(** * Résumé classification pipeline (HW_06_Classification)

    A shallow embedding of the two data-preparation pipelines of the
    repository: the staged variant ([src/transformations], classes
    [...Stage] run by [ProcessingPipeline]) and the chained handler variant
    ([src/handlers], classes [...Handler]).

    Python text is a list of Unicode code points, a table cell is a text, an
    integer or a binary64 float (NaN is pandas' missing value), a raised
    exception is the [Raise] branch of [result]. *)

From Stdlib Require Import ZArith NArith List Bool Ascii String Lia.
From Stdlib Require Import Floats Permutation.
Import ListNotations.

Set Warnings "-inexact-float".
Local Open Scope Z_scope.

(** ** Exceptions *)

Inductive exn : Set :=
| AttributeError
| IndexError
| KeyError
| TypeError
| ValueError.

Inductive result (A : Type) : Type :=
| Ok (a : A)
| Raise (e : exn).

Arguments Ok {A} a.
Arguments Raise {A} e.

Definition bind {A B : Type} (m : result A) (k : A -> result B) : result B :=
  match m with
  | Ok a => k a
  | Raise e => Raise e
  end.

Notation "x <- m ;; k" := (bind m (fun x => k))
  (at level 61, m at next level, right associativity).

(** [try: body except handled: fallback]. *)
Definition try_except {A : Type} (body : result A) (handled : exn -> bool)
    (fallback : result A) : result A :=
  match body with
  | Ok a => Ok a
  | Raise e => if handled e then fallback else Raise e
  end.

Fixpoint mapM {A B : Type} (f : A -> result B) (l : list A) : result (list B) :=
  match l with
  | [] => Ok []
  | a :: t => b <- f a ;; bs <- mapM f t ;; Ok (b :: bs)
  end.

Fixpoint foldM {A B : Type} (f : B -> A -> result B) (l : list A) (b : B) : result B :=
  match l with
  | [] => Ok b
  | a :: t => b' <- f b a ;; foldM f t b'
  end.

Definition raises {A : Type} (m : result A) : bool :=
  match m with Ok _ => false | Raise _ => true end.

(** ** Text *)

Module Text.

Definition codepoint := N.
Definition str := list N.

(** Source literals are written as UTF-8 byte strings and decoded here. *)
Fixpoint utf8 (s : string) (acc : N) (more : nat) : str :=
  match s with
  | EmptyString => []
  | String a rest =>
      let b := N_of_ascii a in
      match more with
      | O =>
          if (b <? 128)%N then b :: utf8 rest 0%N O
          else if (b <? 224)%N then utf8 rest (N.land b 31) 1%nat
          else if (b <? 240)%N then utf8 rest (N.land b 15) 2%nat
          else utf8 rest (N.land b 7) 3%nat
      | S O => (acc * 64 + N.land b 63)%N :: utf8 rest 0%N O
      | S m => utf8 rest (acc * 64 + N.land b 63)%N m
      end
  end.

Definition u (s : string) : str := utf8 s 0%N O.

Definition eqb (a b : str) : bool :=
  if list_eq_dec N.eq_dec a b then true else false.

Lemma eqb_eq (a b : str) : eqb a b = true <-> a = b.
Proof.
  unfold eqb. destruct (list_eq_dec N.eq_dec a b); split; congruence.
Qed.

(** [s in l] for a list of texts. *)
Definition mem (s : str) (l : list str) : bool := existsb (eqb s) l.

(** [str.isspace] on one code point; the class [\s] of [re] on text
    patterns is the same set. *)
Definition is_space (c : N) : bool :=
  ((9 <=? c) && (c <=? 13) || (28 <=? c) && (c <=? 32)
   || (c =? 133) || (c =? 160) || (c =? 5760)
   || (8192 <=? c) && (c <=? 8202)
   || (c =? 8232) || (c =? 8233) || (c =? 8239) || (c =? 8287)
   || (c =? 12288))%N.

Fixpoint lstrip (s : str) : str :=
  match s with
  | c :: t => if is_space c then lstrip t else s
  | [] => []
  end.

Definition rstrip (s : str) : str := rev (lstrip (rev s)).

(** [s.strip()] *)
Definition strip (s : str) : str := rstrip (lstrip s).

Fixpoint split_from (sep : N) (s cur : str) : list str :=
  match s with
  | [] => [rev cur]
  | c :: t =>
      if (c =? sep)%N then rev cur :: split_from sep t []
      else split_from sep t (c :: cur)
  end.

(** [s.split(sep)] for a one-character separator. *)
Definition split (sep : N) (s : str) : list str := split_from sep s [].

(** [s.replace(a, b)] for one-character [a] and [b]. *)
Definition replace (a b : N) (s : str) : str :=
  map (fun c => if (c =? a)%N then b else c) s.

Fixpoint starts_with (p s : str) : bool :=
  match p, s with
  | [], _ => true
  | _ :: _, [] => false
  | a :: p', b :: s' => (a =? b)%N && starts_with p' s'
  end.

(** [needle in hay] *)
Fixpoint contains (needle hay : str) : bool :=
  starts_with needle hay
  || match hay with
     | [] => false
     | _ :: t => contains needle t
     end.

(** [sep.join(parts)] *)
Fixpoint join (sep : str) (parts : list str) : str :=
  match parts with
  | [] => []
  | [p] => p
  | p :: rest => p ++ sep ++ join sep rest
  end.

Definition comma : N := 44.
Definition space : N := 32.
Definition dot : N := 46.
Definition underscore : N := 95.
Definition nbsp : N := 160.

(** The decimal digits of a non-negative integer, most significant first. *)
Fixpoint digits_of_pos (fuel : nat) (n : N) (acc : str) : str :=
  match fuel with
  | O => acc
  | S fuel' =>
      let acc' := (48 + n mod 10)%N :: acc in
      if (n <? 10)%N then acc' else digits_of_pos fuel' (n / 10)%N acc'
  end.

(** [str(n)] for an [int]. *)
Definition of_Z (n : Z) : str :=
  let m := Z.to_N (Z.abs n) in
  let ds := digits_of_pos (S (N.to_nat (N.log2 m))) m [] in
  if n <? 0 then 45%N :: ds else ds.

End Text.

Import Text.
Arguments u s%_string.

(** ** Cell values and floats *)

(** binary64 floats as the Standard Library specifies them; [S754_nan] is
    the value pandas uses for a missing cell. *)
Definition float64 := spec_float.

Definition Z2F (n : Z) : float64 := binary_normalize prec emax n 0 false.
Definition fmul (x y : float64) : float64 := SF64mul x y.

Inductive value : Type :=
| VStr (s : str)
| VInt (n : Z)
| VFloat (f : float64).

Definition NaN : value := VFloat S754_nan.

(** [isinstance(v, str)] *)
Definition is_str (v : value) : bool :=
  match v with VStr _ => true | _ => false end.

(** [pd.isna(v)] on a scalar cell. *)
Definition is_missing (v : value) : bool :=
  match v with VFloat S754_nan => true | _ => false end.

(** [v > n] and [v <= n] for an integer literal [n]. *)
Definition py_gt (v : value) (n : Z) : result bool :=
  match v with
  | VInt m => Ok (n <? m)
  | VFloat f => Ok (SFltb (Z2F n) f)
  | VStr _ => Raise TypeError
  end.

Definition py_le (v : value) (n : Z) : result bool :=
  match v with
  | VInt m => Ok (m <=? n)
  | VFloat f => Ok (SFleb f (Z2F n))
  | VStr _ => Raise TypeError
  end.

(** [v == s] for a text literal [s]. *)
Definition py_eq_str (v : value) (s : str) : bool :=
  match v with VStr t => Text.eqb t s | _ => false end.

(** ** Builtins that consult the Unicode character database

    [str.lower], the decimal value of a digit character (what [int], [float]
    and the class [\d] accept), the per-character test of [str.isdigit] and
    the text of a float are CPython's; the embedding takes them as an
    interface, with the three facts about decimal digits that the
    experience parsers rely on: no decimal digit is a blank, the Cyrillic
    block holds none, and those of ASCII are [0] to [9]. *)

Class Unicode : Type := {
  str_lower : str -> str;
  decimal_value : N -> option Z;
  is_digit_char : N -> bool;
  float_repr : float64 -> str;
  decimal_not_space :
    forall c d, decimal_value c = Some d -> is_space c = false;
  cyrillic_not_decimal :
    forall c, (1024 <= c <= 1279)%N -> decimal_value c = None;
  ascii_decimal :
    forall c, (c < 128)%N ->
      decimal_value c = if ((48 <=? c) && (c <=? 57))%N then Some (Z.of_N c - 48) else None
}.

Section Builtins.
Context {U : Unicode}.

Definition is_decimal (c : N) : bool :=
  match decimal_value c with Some _ => true | None => false end.

(** [s.isdigit()] *)
Definition isdigit (s : str) : bool :=
  match s with
  | [] => false
  | _ :: _ => forallb is_digit_char s
  end.

Fixpoint decimal_digits (s : str) (acc : Z) : option Z :=
  match s with
  | [] => Some acc
  | c :: t =>
      match decimal_value c with
      | Some d => decimal_digits t (10 * acc + d)
      | None => None
      end
  end.

Definition is_empty (s : str) : bool :=
  match s with [] => true | _ :: _ => false end.

(** [int(s)]: surrounding whitespace, an optional sign, decimal digits with
    single underscores between them.  (CPython's configurable limit on the
    number of digits is not modelled.) *)
Definition split_sign (t : str) : bool * str :=
  match t with
  | c :: r =>
      if (c =? 45)%N then (true, r)
      else if (c =? 43)%N then (false, r)
      else (false, t)
  | [] => (false, t)
  end.

Definition py_int (s : str) : result Z :=
  let t := strip s in
  let '(neg, body) := split_sign t in
  let groups := split underscore body in
  if existsb is_empty groups then Raise ValueError
  else
    match decimal_digits (List.concat groups) 0 with
    | Some n => Ok (if neg then - n else n)
    | None => Raise ValueError
    end.

(** [float(s)] on a text built from [isdigit] tokens: such a text has no
    sign, point, exponent, underscore or blank, so it converts exactly when
    it is non-empty and all of its characters are decimal digits. *)
Definition py_float (s : str) : result float64 :=
  match s with
  | [] => Raise ValueError
  | _ :: _ =>
      match decimal_digits s 0 with
      | Some n => Ok (Z2F n)
      | None => Raise ValueError
      end
  end.

(** [str(v)] *)
Definition py_str (v : value) : str :=
  match v with
  | VStr s => s
  | VInt n => Text.of_Z n
  | VFloat f => float_repr f
  end.

End Builtins.

(** [l[i]] with Python's negative indices. *)
Definition py_index {A : Type} (l : list A) (i : Z) : result A :=
  let n := Z.of_nat (List.length l) in
  let j := if i <? 0 then n + i else i in
  if (j <? 0) || (n <=? j) then Raise IndexError
  else
    match nth_error l (Z.to_nat j) with
    | Some a => Ok a
    | None => Raise IndexError
    end.

(** [d.get(k, default)] and [d[k]] on a dict with text keys, kept in
    insertion order. *)
Fixpoint dict_find {A : Type} (d : list (str * A)) (k : str) : option A :=
  match d with
  | [] => None
  | (k', a) :: rest => if Text.eqb k' k then Some a else dict_find rest k
  end.

Definition dict_get {A : Type} (d : list (str * A)) (k : str) (default : A) : A :=
  match dict_find d k with Some a => a | None => default end.

Definition dict_item {A : Type} (d : list (str * A)) (k : str) : result A :=
  match dict_find d k with Some a => Ok a | None => Raise KeyError end.

(** ** Tables

    A pandas [DataFrame]: the row labels in order, and the columns in order,
    each with its dtype and one cell per row.  Booleans are the integers 1
    and 0 under the dtype [DBool]. *)

Inductive dtype : Set := DObject | DInt64 | DFloat64 | DBool.

Record column : Type := {
  cname : str;
  cdtype : dtype;
  cells : list value
}.

Record DataFrame : Type := {
  index : list Z;
  columns : list column
}.

Definition dtype_eqb (a b : dtype) : bool :=
  match a, b with
  | DObject, DObject | DInt64, DInt64 | DFloat64, DFloat64 | DBool, DBool => true
  | _, _ => false
  end.

(** Every column has one cell per row label. *)
Definition well_formed (df : DataFrame) : Prop :=
  Forall (fun c => List.length (cells c) = List.length (index df)) (columns df).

◆ ◆ ◆ ◆

§ THE TASK:
Every line above that has the string "VFloat" needs to be copied.

§ ANSWER TO THIS EXERCISE:
| VFloat (f : float64).
Definition NaN : value := VFloat S754_nan.
  match v with VFloat S754_nan => true | _ => false end.
  | VFloat f => Ok (SFltb (Z2F n) f)
  | VFloat f => Ok (SFleb f (Z2F n))
  | VFloat f => float_repr f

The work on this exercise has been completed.